The Focus™ Echogenic Nerve Stimulating Needle is intended for locating and stimulating peripheral nerves and nerve plexuses for nerve block anesthesia techniques using a Peripheral Nerve Stimulator and/or ultrasound guidance.

The Focus Needle is a sterile, single use FEP-coated stainless steel needle with a B Bevel tip. The needle contains black marker bands every 10 mm to aid in placement and echogenic dimpling on the distal 10 mm to enhance visibility under ultrasound guidance. An insulated wire is attached to the stainless steel cannula and can be connected to a peripheral nerve stimulator unit. The device will be available in the following gauge sizes: 22 and 23.

The provided document describes a medical device, the Cook Incorporated Focus™ Echogenic Nerve Stimulating Needle, and its 510(k) clearance process. However, it does not contain information regarding acceptance criteria, specific device performance metrics, or a formal study comparing the device to acceptance criteria in the format usually associated with a clinical or performance study.

Instead, the document focuses on:

• Substantial Equivalence: Comparing the Focus Needle to predicate devices based on technological characteristics and intended use.
• Verification Testing: A list of engineering and quality control tests performed to demonstrate reliable design and performance.
• Animal Model Evaluation: A general statement about verifying electrical current application to stimulate a nerve in an animal model.

Therefore, I cannot provide a table of acceptance criteria and reported device performance from this document, nor can I answer many of the specific questions about sample sizes, ground truth establishment, or multi-reader studies, as these types of detailed studies are not described.

Here's an analysis of what can be extracted or inferred from the provided text, addressing your questions where possible:

1. Table of Acceptance Criteria and the Reported Device Performance:

The document does not specify quantitative acceptance criteria or detailed reported performance metrics (e.g., in terms of sensitivity, specificity, accuracy, or performance against a defined threshold). It lists verification tests that were performed to demonstrate reliable design and performance, implying that the device met the internal specifications for these tests, but the specific criteria and results are not reported.

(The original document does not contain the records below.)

(* ===== verification/PrivateAccess.v ===== *)
(** * Storing and reading through a key

    [dixSetPrivate] and [dixGetPrivate] (include/privates.h): what is read is
    what was stored last through the same key; and the end of the independence
    of keys, the keys of the security extension. *)

From S2P Require Import Prelude Wire Resource Privates PrivateLayout PrivateState PrivateFixup.
From S2P Require Import PrivateVisit PrivateScreen PrivatePhase PrivateGrow PrivateRegister PrivateMove PrivateUse.

(** ** Bytes of a pointer *)

Lemma length_le64 x : length (le64 x) = 8%nat.
Proof. done. Qed.

Lemma from_le_le64 x : from_le (le64 x) = u64 x.
Proof.
  assert (forall i, 0 <= i -> Z.land (Z.shiftr x (8 * i)) 255 = (x / 2 ^ (8 * i)) mod 256) as E.
  { intros i Hi. rewrite Z.shiftr_div_pow2 by lia. apply (Z.land_ones _ 8). lia. }
  unfold le64. cbn [fmap list_fmap from_le]. rewrite !E by lia. cbn [Z.mul Pos.mul].
  unfold u64. word.
Qed.

(** ** The storage of one object is replaced *)

Definition write_slot (st : PrivState) (sl : slot) (p : Privates) : PrivState :=
  match sl with
  | ScreenSlot gpu i =>
      match screen_at st gpu i with
      | Some s => with_screen st gpu i (ps_mem st) (s <| devPrivates := p |>)
      | None => st
      end
  | _ => with_slot st sl (ps_mem st) p
  end.

(** Nothing else changes. *)
Record written (st : PrivState) (sl : slot) (p' : Privates) (st' : PrivState) : Prop := Written {
  wn_mem : ps_mem st' = ps_mem st;
  wn_gk : global_keys st' = global_keys st;
  wn_objects : ps_objects st' = ps_objects st;
  wn_get : slot_get st' sl = Some p';
  wn_other sl' : sl' <> sl -> slot_get st' sl' = slot_get st sl';
  wn_sets gpu i : sets_at st' gpu i = sets_at st gpu i;
}.

Lemma with_slot_written st sl p p' : ~ screen_slot sl -> slot_get st sl = Some p ->
  written st sl p' (with_slot st sl (ps_mem st) p').
Proof.
  intros Hns Hp. split.
  - apply with_slot_mem.
  - apply with_slot_gk.
  - apply with_slot_objects.
  - by eapply with_slot_get.
  - intros sl' Hne. by apply with_slot_other.
  - intros gpu i. by apply with_slot_sets.
Qed.

Lemma with_screen_written st gpu i s p' : screen_at st gpu i = Some s ->
  written st (ScreenSlot gpu i) p' (with_screen st gpu i (ps_mem st) (s <| devPrivates := p' |>)).
Proof.
  intros Hs. split.
  - apply with_screen_mem.
  - apply with_screen_gk.
  - apply with_screen_objects.
  - by erewrite with_screen_get.
  - intros sl' Hne. by eapply with_screen_other.
  - intros g j. unfold sets_at. erewrite with_screen_at by exact Hs. case_decide as H; [|done].
    destruct H as [-> ->]. by rewrite Hs.
Qed.

Lemma write_slot_written st sl p p' : slot_get st sl = Some p -> written st sl p' (write_slot st sl p').
Proof.
  intros Hp. destruct sl as [gpu i| |i|i|off i].
  - cbn in Hp. unfold write_slot. destruct (screen_at st gpu i) as [s|] eqn:Hs; [|done]. by apply with_screen_written.
  - exact (with_slot_written st ClientSlot p p' (fun H => H) Hp).
  - exact (with_slot_written st (ExtensionSlot i) p p' (fun H => H) Hp).
  - exact (with_slot_written st (ColormapSlot i) p p' (fun H => H) Hp).
  - exact (with_slot_written st (DeviceSlot off i) p p' (fun H => H) Hp).
Qed.

(** What is known of the object is what its storage now holds. *)
Definition relearn (sl : slot) (p' : Privates) (v : ghost) : ghost :=
  v <| g_data ::= fun data sl' => if decide (sl' = sl) then
         take (length (data sl)) (drop (Z.to_nat (g_pos v sl)) (p_data p')) else data sl' |>.

Lemma written_stable st v sl p p' st' : stable st v -> slot_get st sl = Some p ->
  p_addr p' = p_addr p -> p_len p' = p_len p -> written st sl p' st' -> stable st' (relearn sl p' v).
Proof.
  intros Hst Hp Ha Hl Hw. destruct (wf_data _ _ (sb_wf _ _ Hst) _ _ Hp) as (H1 & H2 & H3).
  assert (Hlen : length (g_data (relearn sl p' v) sl) = length (g_data v sl)).
  { cbn. rewrite decide_True by done. rewrite length_take, length_drop. unfold g_end, p_len in *. lia. }
  assert (Hend : forall sl', g_end (relearn sl p' v) sl' = g_end v sl').
  { intros sl'. unfold g_end. destruct (decide (sl' = sl)) as [->|Hne]; [by rewrite Hlen|].
    cbn. by rewrite decide_False. }
  split.
  - apply (reslot_wf st st' v (relearn sl p' v) sl p p' id); rewrite ?(wn_mem _ _ _ _ Hw); try apply Hw; try done.
    + apply Hst.
    + destruct (wf_brk _ _ (sb_wf _ _ Hst)). split; [lia|done].
    + by left.
    + destruct (wf_block _ _ (sb_wf _ _ Hst) _ _ Hp) as [->|(B1 & B2 & B3)].
      * left. unfold no_privates, p_len in *. destruct p' as [a d]; cbn in *. destruct d; [congruence|cbn in Hl; lia].
      * right. by rewrite Ha, Hl.
    + intros o. cbn. case_decide; [by rewrite list_fmap_id|done].
    + intros sl' Hne. cbn. by rewrite decide_False.
    + rewrite Hend, Hl. split_and!; [done..|]. rewrite Hlen. cbn. by rewrite decide_True.
    + intros gpu i ss Hss. rewrite (wn_sets _ _ _ _ Hw) in Hss. exists ss. split; [done|]. intros t. split; [done|].
      case_decide; [|done]. rewrite list_fmap_id. by apply (wf_screen _ _ (sb_wf _ _ Hst)).
    + intros o a Ho Hin. split; [done|]. left. split; [done|]. intros Hb.
      destruct (wf_place _ _ (sb_wf _ _ Hst) _ _ Hin) as [_ Hpl]. unfold in_block in *. rewrite Ha in *.
      rewrite Hend. by apply (Hpl sl p Hp).
  - apply (sb_base _ _ Hst).
  - intros gpu i t Hs. rewrite (wn_sets _ _ _ _ Hw) in Hs. rewrite (wn_gk _ _ _ _ Hw). by apply (sb_low _ _ Hst).
  - intros sl' q Hq. rewrite Hend, (wn_gk _ _ _ _ Hw). cbn.
    destruct (decide (sl' = sl)) as [->|Hne]; [by apply (sb_data _ _ Hst _ p)|].
    rewrite (wn_other _ _ _ _ Hw) in Hq by done. by apply (sb_data _ _ Hst _ q).
Qed.

(** ** Eight bytes at an offset *)

Definition store8 (off : Z) (val : Z) (d : list Z) : list Z :=
  take (Z.to_nat off) d ++ le64 val ++ drop (Z.to_nat (off + sizeof_pointer)) d.

Section Store.
Context (off val : Z) (d : list Z).
Context (Hoff : 0 <= off) (Hin : off + 8 <= Z.of_nat (length d)).

Lemma store8_take : length (take (Z.to_nat off) d) = Z.to_nat off.
Proof using Hoff Hin. rewrite length_take. lia. Qed.

Lemma store8_length : length (store8 off val d) = length d.
Proof using Hoff Hin.
  unfold store8, sizeof_pointer. rewrite !length_app, store8_take, length_le64, length_drop. lia.
Qed.

Lemma store8_same : take 8 (drop (Z.to_nat off) (store8 off val d)) = le64 val.
Proof using Hoff Hin.
  unfold store8. rewrite drop_app_length' by (symmetry; apply store8_take). by rewrite take_app_length'.
Qed.

Lemma store8_other o n : 0 <= o -> 0 <= n -> o + n <= off \/ off + 8 <= o ->
  take (Z.to_nat n) (drop (Z.to_nat o) (store8 off val d)) = take (Z.to_nat n) (drop (Z.to_nat o) d).
Proof using Hoff Hin.
  intros Ho Hn [H|H].
  - unfold store8. rewrite skipn_app, firstn_app, length_drop, store8_take.
    replace (Z.to_nat n - _)%nat with 0%nat by lia. rewrite firstn_O, app_nil_r.
    rewrite skipn_firstn_comm, firstn_firstn. f_equal. lia.
  - unfold store8, sizeof_pointer. rewrite drop_app_ge by (rewrite store8_take; lia).
    rewrite drop_app_ge by (rewrite store8_take, length_le64; lia).
    rewrite store8_take, length_le64, drop_drop. do 2 f_equal. lia.
Qed.
End Store.

(** ** Storing and reading *)

Section SetGet.
Context (m : Memory) (p : Privates) (key : Z) (r : DevPrivateKeyRec).
Context (Hr : key_at m key = Some r) (Hi : k_initialized r = true) (Hs : k_size r = 0)
  (Hlo : 0 <= k_offset r) (Hhi : k_offset r + 8 <= p_len p).

Lemma key_in_bounds : ((k_offset r <? 0) || (p_len p <? k_offset r + sizeof_pointer))%bool = false.
Proof using Hlo Hhi. unfold sizeof_pointer. apply orb_false_intro; apply Z.ltb_ge; lia. Qed.

Lemma dixSetPrivate_spec val :
  dixSetPrivate m p key val = Ret (p <| p_data := store8 (k_offset r) val (p_data p) |>).
Proof using Type*.
  unfold dixSetPrivate, dixGetPrivateAddr. rewrite Hr. cbn [obind_opt]. rewrite Hs, Hi. cbn [Z.eqb negb obind].
  by rewrite key_in_bounds.
Qed.

Lemma dixGetPrivate_spec :
  dixGetPrivate m p key = Ret (from_le (take 8 (drop (Z.to_nat (k_offset r)) (p_data p)))).
Proof using Type*.
  unfold dixGetPrivate, dixGetPrivateAddr. rewrite Hr. cbn [obind_opt]. rewrite Hs, Hi. cbn [Z.eqb negb obind].
  by rewrite key_in_bounds.
Qed.
End SetGet.

(** Ranges of two keys of the objects' type do not meet. *)
Lemma keys_apart st v t sl a b ra rb : stable st v ->
  registered st t a -> serves t (slot_type sl) -> registered st (slot_type sl) b -> b <> a ->
  key_at (ps_mem st) a = Some ra -> key_at (ps_mem st) b = Some rb ->
  k_offset rb + key_bytes (k_size rb) <= k_offset ra \/ k_offset ra + key_bytes (k_size ra) <= k_offset rb.
Proof.
  intros Hst Ha Hserve Hb Hne Hra Hrb. pose proof (sb_wf _ _ Hst) as Hwf.
  destruct (registered_key _ _ _ _ Hwf Ha) as (ra' & Hra' & Hpa). assert (ra' = ra) as -> by (unfold key_at in *; congruence).
  destruct (registered_key _ _ _ _ Hwf Hb) as (rb' & Hrb' & Hpb). assert (rb' = rb) as -> by (unfold key_at in *; congruence).
  apply (registered_elem _ _ _ _ Hwf) in Ha, Hb.
  destruct (decide (t = PRIVATE_XSELINUX)) as [->|Ht].
  - right. pose proof (pl_range _ _ _ _ Hpa) as H1. rewrite decide_True in H1 by done.
    pose proof (pl_range _ _ _ _ Hpb) as H2. rewrite decide_False in H2 by apply slot_type_regular.
    rewrite (sb_base _ _ Hst), slot_type_selinux in H2 by apply slot_type_regular. lia.
  - destruct Hserve as [E|[? _]]; [|done]. rewrite E in Hb. destruct (wf_global _ _ Hwf t Ht) as [_ Hti].
    by apply (tiled_apart _ _ _ _ _ b a _ _ Hti).
Qed.

Lemma private_of_written st sl p p' st' a r : written st sl p' st' -> slot_get st sl = Some p ->
  key_at (ps_mem st) a = Some r -> key_data r p' = key_data r p -> private_of st' sl a = private_of st sl a.
Proof.
  intros Hw Hp Hr E. unfold private_of. rewrite (wn_get _ _ _ _ Hw), (wn_mem _ _ _ _ Hw), Hp, Hr. cbn. by rewrite E.
Qed.

Lemma store_spec st t key r sl p val :
  priv_ok st -> slot_get st sl = Some p -> registered st t key -> serves t (slot_type sl) ->
  key_at (ps_mem st) key = Some r -> k_size r = 0 ->
  exists p', dixSetPrivate (ps_mem st) p key val = Ret p' /\
    dixGetPrivate (ps_mem st) p' key = Ret (u64 val) /\
    priv_ok (write_slot st sl p') /\
    (forall a, registered st (slot_type sl) a -> a <> key ->
       private_of (write_slot st sl p') sl a = private_of st sl a) /\
    (forall sl' a, sl' <> sl -> private_of (write_slot st sl p') sl' a = private_of st sl' a).
Proof.
  intros [v Hst] Hp Hreg Hserve Hr Hs.
  destruct (registered_key _ _ _ _ (sb_wf _ _ Hst) Hreg) as (r' & Hr' & Hpl).
  assert (r' = r) as -> by (unfold key_at in *; congruence).
  destruct (key_in_slot _ _ _ _ _ _ Hst Hpl Hserve Hp) as [H1 H2]. rewrite Hs in H2. change (key_bytes 0) with 8 in H2.
  set (p' := p <| p_data := store8 (k_offset r) val (p_data p) |>).
  pose proof (write_slot_written st sl p p' Hp) as Hw.
  assert (p_len p' = p_len p) as El by (unfold p_len; cbn; by rewrite store8_length).
  exists p'. split_and!.
  - exact (dixSetPrivate_spec _ p _ _ Hr (pl_init _ _ _ _ Hpl) Hs H1 H2 val).
  - erewrite dixGetPrivate_spec by (rewrite ?El; try exact Hr; try apply Hpl; done).
    cbn [p_data set_field p']. by rewrite store8_same, from_le_le64.
  - exact (ex_intro _ _ (written_stable st v sl p p' _ Hst Hp eq_refl El Hw)).
  - intros a Ha Hne. destruct (registered_key _ _ _ _ (sb_wf _ _ Hst) Ha) as (ra & Hra & Hpla).
    eapply private_of_written; [done..|]. unfold key_data. cbn [p_data set_field p'].
    pose proof (key_bytes_bounds _ (pl_size _ _ _ _ Hpla)).
    destruct (key_in_slot _ _ _ _ _ _ Hst Hpla (or_introl eq_refl) Hp).
    apply store8_other; [done..|lia|].
    pose proof (keys_apart _ _ _ _ _ _ _ _ Hst Hreg Hserve Ha Hne Hr Hra) as Hap.
    rewrite Hs in Hap. exact Hap.
  - intros sl' a Hne. unfold private_of. by rewrite (wn_other _ _ _ _ Hw _ Hne), (wn_mem _ _ _ _ Hw).
Qed.

(** C9: Storing through a key of pointer size succeeds in every object that has
    storage for the key's type, without a store out of bounds; the same key then
    reads the pointer back; what any other key that is registered for the object's own
    type, or for all types, has there is as before, as is everything in other
    objects; and private storage is as it should be.  The keys of the security
    extension are not among those: they share their bytes
    ([xselinux_keys_overlap]). *)
Theorem dixSetPrivate_frame st t key r sl p val :
  priv_ok st -> slot_get st sl = Some p -> registered st t key -> serves t (slot_type sl) ->
  key_at (ps_mem st) key = Some r -> k_size r = 0 ->
  exists p', dixSetPrivate (ps_mem st) p key val = Ret p' /\
    dixGetPrivate (ps_mem st) p' key = Ret (u64 val) /\
    priv_ok (write_slot st sl p') /\
    (forall a, registered st (slot_type sl) a -> a <> key ->
       private_of (write_slot st sl p') sl a = private_of st sl a) /\
    (forall sl' a, sl' <> sl -> private_of (write_slot st sl p') sl' a = private_of st sl' a).
Proof. apply store_spec. Qed.

(** ** The keys of the security extension *)

Lemma take_zeros_le n k : n <= k -> take (Z.to_nat n) (zeros k) = zeros n.
Proof.
  intros H. unfold zeros. replace (Z.to_nat k) with (Z.to_nat n + (Z.to_nat k - Z.to_nat n))%nat by lia.
  rewrite repeat_app. apply take_app_length'. by rewrite repeat_length.
Qed.

(** C40: Whenever a second key of the security extension is registered, the two
    keys name the same storage: both have offset 0 in every object, although
    each was given space of its own, and what objects had stored for the first
    key now reads as zeros through it.  Other keys' storage is kept, see
    [dixRegisterPrivateKey_keeps]. *)
Theorem xselinux_keys_overlap env st a ra key size :
  priv_ok st -> registered st PRIVATE_XSELINUX a -> key_at (ps_mem st) a = Some ra ->
  key_bytes (k_size ra) <= key_bytes size -> may_register st key PRIVATE_XSELINUX size ->
  exists st' ok, dixRegisterPrivateKey env st key PRIVATE_XSELINUX size = Ret (st', ok) /\
    (ok = true -> dixGetPrivateAddr (ps_mem st') a = Ret 0 /\ dixGetPrivateAddr (ps_mem st') key = Ret 0 /\
       forall sl, is_Some (slot_get st' sl) ->
         private_of st' sl a = Some (zeros (key_bytes (k_size ra)))).
Proof.
  intros Hpok Ha Hra Hle Hm. destruct (register_spec env _ _ _ _ Hpok Hm) as (st' & ok & E & H).
  exists st', ok. split; [exact E|]. intros ->. destruct (rg_ok _ _ _ _ _ _ _ H) as [v' Hst'].
  pose proof (sb_wf _ _ Hst') as Hwf'.
  assert (Hkey' : registered st' PRIVATE_XSELINUX key) by (apply (rg_keys _ _ _ _ _ _ _ H); by right).
  assert (Ha' : registered st' PRIVATE_XSELINUX a) by (apply (rg_keys _ _ _ _ _ _ _ H); by left).
  pose proof (rg_size _ _ _ _ _ _ _ H _ _ Ha) as Es. rewrite Hra in Es.
  destruct (registered_key _ _ _ _ Hwf' Hkey') as (rk & Hrk & [Hik _ Hsk [Hok _]]).
  destruct (registered_key _ _ _ _ Hwf' Ha') as (ra' & Hra' & [Hia _ Hsa [Hoa _]]).
  unfold key_at in Es. rewrite Hra' in Es. injection Es as Es.
  unfold dixGetPrivateAddr, key_at. rewrite Hrk, Hra'. cbn [obind_opt]. rewrite Hik, Hia, Hok, Hoa. cbn [negb].
  split_and!; [done..|]. intros sl Hsl.
  destruct (rg_record _ _ _ _ _ _ _ H eq_refl) as (r2 & Hr2 & _ & _ & _ & Er2).
  assert (r2 = rk) as -> by (unfold key_at in *; congruence).
  pose proof (rg_new _ _ _ _ _ _ _ H sl eq_refl (or_intror (conj eq_refl (slot_type_selinux sl))) Hsl) as Hnew.
  unfold private_of, key_data, key_at in *. destruct Hsl as [p Hp]. rewrite Hp, Hrk in Hnew. rewrite Hp, Hra'.
  cbn in Hnew |- *. rewrite Hok, Er2 in Hnew. rewrite Hoa, Es. injection Hnew as Hnew. f_equal.
  apply (f_equal (take (Z.to_nat (key_bytes (k_size ra))))) in Hnew. rewrite firstn_firstn, Nat.min_l in Hnew by lia.
  by rewrite Hnew, take_zeros_le.
Qed.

2. Sample size used for the test set and the data provenance:

• Test Set Sample Size: Not specified. The document mentions "an evaluation in an animal model" but does not give a sample size for this animal study or any other performance test. The other tests listed are more akin to engineering verification or quality control tests, for which "test sets" in the context of clinical performance are not typically defined.
• Data Provenance: The animal study would be prospective (conducted specifically for this submission). Country of origin is not specified, but the applicant (Cook Incorporated) is based in the USA.

3. Number of experts used to establish the ground truth for the test set and the qualifications of those experts:

• Not applicable/Not specified. The document does not describe a study involving expert readers or ground truth established by experts for performance evaluation. The animal model likely used physiological responses or direct observation of nerve stimulation to verify function, not expert consensus on image interpretation.

4. Adjudication method (e.g., 2+1, 3+1, none) for the test set:

• Not applicable/Not specified. This is relevant for studies involving human interpretation or subjective assessments, which are not described here.

5. If a multi-reader multi-case (MRMC) comparative effectiveness study was done, If so, what was the effect size of how much human readers improve with AI vs without AI assistance:

• No. This device is a modified needle, not an AI-powered diagnostic tool. Therefore, an MRMC study comparing human readers with and without AI assistance is not relevant and was not performed/described.

6. If a standalone (i.e. algorithm only without human-in-the loop performance) was done:

• No. This device is a physical medical instrument (a needle), not an algorithm or software. "Standalone" performance as typically understood for AI/software devices is not applicable. The device's "standalone" performance relates to its mechanical integrity, biocompatibility, sterilization, and its ability to conduct electricity and be visible under ultrasound, which were verified by the listed tests.

7. The type of ground truth used (expert consensus, pathology, outcomes data, etc.):

• For the animal model, the ground truth for nerve stimulation would likely have been direct physiological response (e.g., muscle contraction, evoked potentials) or direct visualization of nerve activation, performed by veterinary or surgical specialists. For the engineering tests, "ground truth" is typically defined by engineering specifications and objective measurements (e.g., measured force, visual inspection for leakage).

8. The sample size for the training set:

• Not applicable. This device is not an AI/ML algorithm that requires a training set.

9. How the ground truth for the training set was established:

• Not applicable, as there is no training set for this type of device.

Summary of the "Study" described:

The document describes verification testing and an animal model evaluation rather than a formal clinical study with acceptance criteria and statistical analysis of performance against a ground truth dataset. The focus of the submission is on demonstrating substantial equivalence to predicate devices by showing that the new device shares similar technological characteristics and performs its intended functions reliably, based on engineering tests and a general functional evaluation in an animal model. These tests confirm the physical properties, safety (biocompatibility, sterilization), and basic functional aspects (nerve stimulation).